There was a brief silence, then he answered slowly.
“I scarcely think it my part to clear up the matter. Will you not ask the Abbot himself? Yet there are one or two things I could say if you wish.”
Seeing I was in earnest he continued.
“The Abbot Gyōsen is a remarkable man. In the first place seclusion in a mountain temple in devout contemplation purifies the heart, and then he is a deep student of Zen. Zen is the science of mental or spiritual concentration. In India they call it Yoga. A man who possesses this knowledge can do things which to the ignorant of its powers appear miracles. They are perfectly natural however. In his youth he had magnificent skill in jujutsu. No man could stand up against him. There was a reason for that.”
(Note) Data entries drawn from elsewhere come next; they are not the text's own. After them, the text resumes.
Lemma volume_write_spec n buf u h (R : Z -> hw -> Prop) :
DS Q u h -> any_ok Q n (vmap (u_vols u)) -> blen buf <> 0 ->
(forall v w u' h', stepped Q u h u' h' -> u_ro u' = false -> vmap (u_vols u) !! n = Some v ->
     vmap (u_vols u') = <[n := w]> (vmap (u_vols u)) -> written v w (blen buf) -> R 0 h') ->
  (forall r u' h', r <> 0 -> stepped Q u h u' h' ->
     u' = u \/ (exists w, v_name w = n /\ is_Some (vmap (u_vols u) !! n) /\
                    vmap (u_vols u') = <[n := w]> (vmap (u_vols u))) -> R r h') ->
  wp (ubi_volume_write n buf) R h.
Proof.
  intros HD Hany Hne Hok Herr. pose proof HD as (t & HF & Hun & Hsy).
  unfold ubi_volume_write, ubi_volume_begin_write. wps. rewrite (fs_ubi _ _ _ _ HF).
  destruct (ubi_find_volume (u_vols u) n) as [[i v]|] eqn:Hf;
    [|wps; eapply Herr; [done|by apply stepped_refl|by left]].
  destruct (_ <? blen buf) eqn:Hsz; [wps; eapply Herr; [done|by apply stepped_refl|by left]|].
  pose proof (find_Some_vmap _ _ _ _ Hf) as Hv.
  assert (updating_at Q n i (vmap (u_vols u)) v u h u h v) as H0.
  { split; [by apply stepped_refl|split; [done|by rewrite insert_id|done]|done|done]. }
  assert (upd_failed Q n i (vmap (u_vols u)) v u h (fun err h' => wp (if err <? 0 then sret (- err)
            else if blen buf =? 0 then sret 0 else ubi_volume_continue_write n buf) R h')) as Hfail.
  { intros r u' h' w Hr H1. destruct (Z.ltb_spec r 0); [|lia]. wps.
    pose proof (slot_at_name _ _ _ _ _ (ua_slot _ _ _ _ _ _ _ _ _ _ H1)).
    eapply Herr; [lia|by destruct H1|]. right. exists w.
    split; [done|]. split; [by eexists|]. by destruct H1 as [_ [] _ _]. }
  wps. eapply start_update_spec; [done|done|done|done| |done].
  intros u1 h1 w1 H1 Hro1 Hm1 Hu1. simpl. rewrite (proj2 (Z.eqb_neq _ _) Hne).
  unfold ubi_volume_continue_write. wps.
  pose proof (st_DS _ _ _ _ _ (ua_stepped _ _ _ _ _ _ _ _ _ _ H1)) as (t1 & HF1 & _).
  rewrite (fs_ubi _ _ _ _ HF1). destruct H1 as [Hst1 [Hf1 Hm1' Hun1] Hs1 Hp1].
  rewrite Hf1, Hu1. simpl. wps.
  eapply more_update_data_spec; [done|split; [exact Hst1|by split|done|done]| |].
  2:{ intros r u' h' w Hr H2. destruct (Z.ltb_spec r 0); [|lia]. wps.
      pose proof (slot_at_name _ _ _ _ _ (ua_slot _ _ _ _ _ _ _ _ _ _ H2)).
      eapply Herr; [lia|by destruct H2|]. right. exists w.
      split; [done|]. split; [by eexists|]. by destruct H2 as [_ [] _ _]. }
  intros u2 h2 w2 H2 Hro2 Hm2 Hu2 Hus2. pose proof (blen_nonneg buf).
  destruct (Z.ltb_spec (blen buf) 0); [lia|]. rewrite (proj2 (nz_true (blen buf)) Hne). wps.
  assert (forall h3, stepped Q u h u2 h3 -> R 0 h3) as Hfin.
  { intros h3 Hst3. eapply (Hok v w2 u2); [done|done|done| |].
    - by destruct H2 as [_ [] _ _].
    - destruct H2 as [_ _ Hs2 Hp2]. split; try done. intros Hstat. by rewrite Hus2, Hstat. }
  unfold ubi_check_volume. destruct (v_static w1); wps.
  - apply out_spec. intros o k Ho. wps. destruct (o_err o <? 0) eqn:He; simpl.
    + rewrite He. wps. apply Z.ltb_lt in He. eapply Herr; [lia|by apply stepped_tick; destruct H2|].
      right. exists w2. split; [by eapply slot_at_name; destruct H2|]. split; [by eexists|].
      by destruct H2 as [_ [] _ _].
    + wps. apply Hfin. by apply stepped_tick; destruct H2.
  - simpl. wps. apply Hfin. by destruct H2.
Qed.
He was silent for a moment, and then added:
“His influence is enormous. You would scarcely credit the true stories I could tell of him.”
I listened in deep reflection, staring at the broken ripples of moonlight in the river. Again the weird intake of breath seized me, my heart beat rapidly with the consciousness that I was face to face with the Unknown; that it had eyes but I was blind, groping in the dark. Light, light: That was the cry within me.
“The formula?” I asked, when my breath steadied again.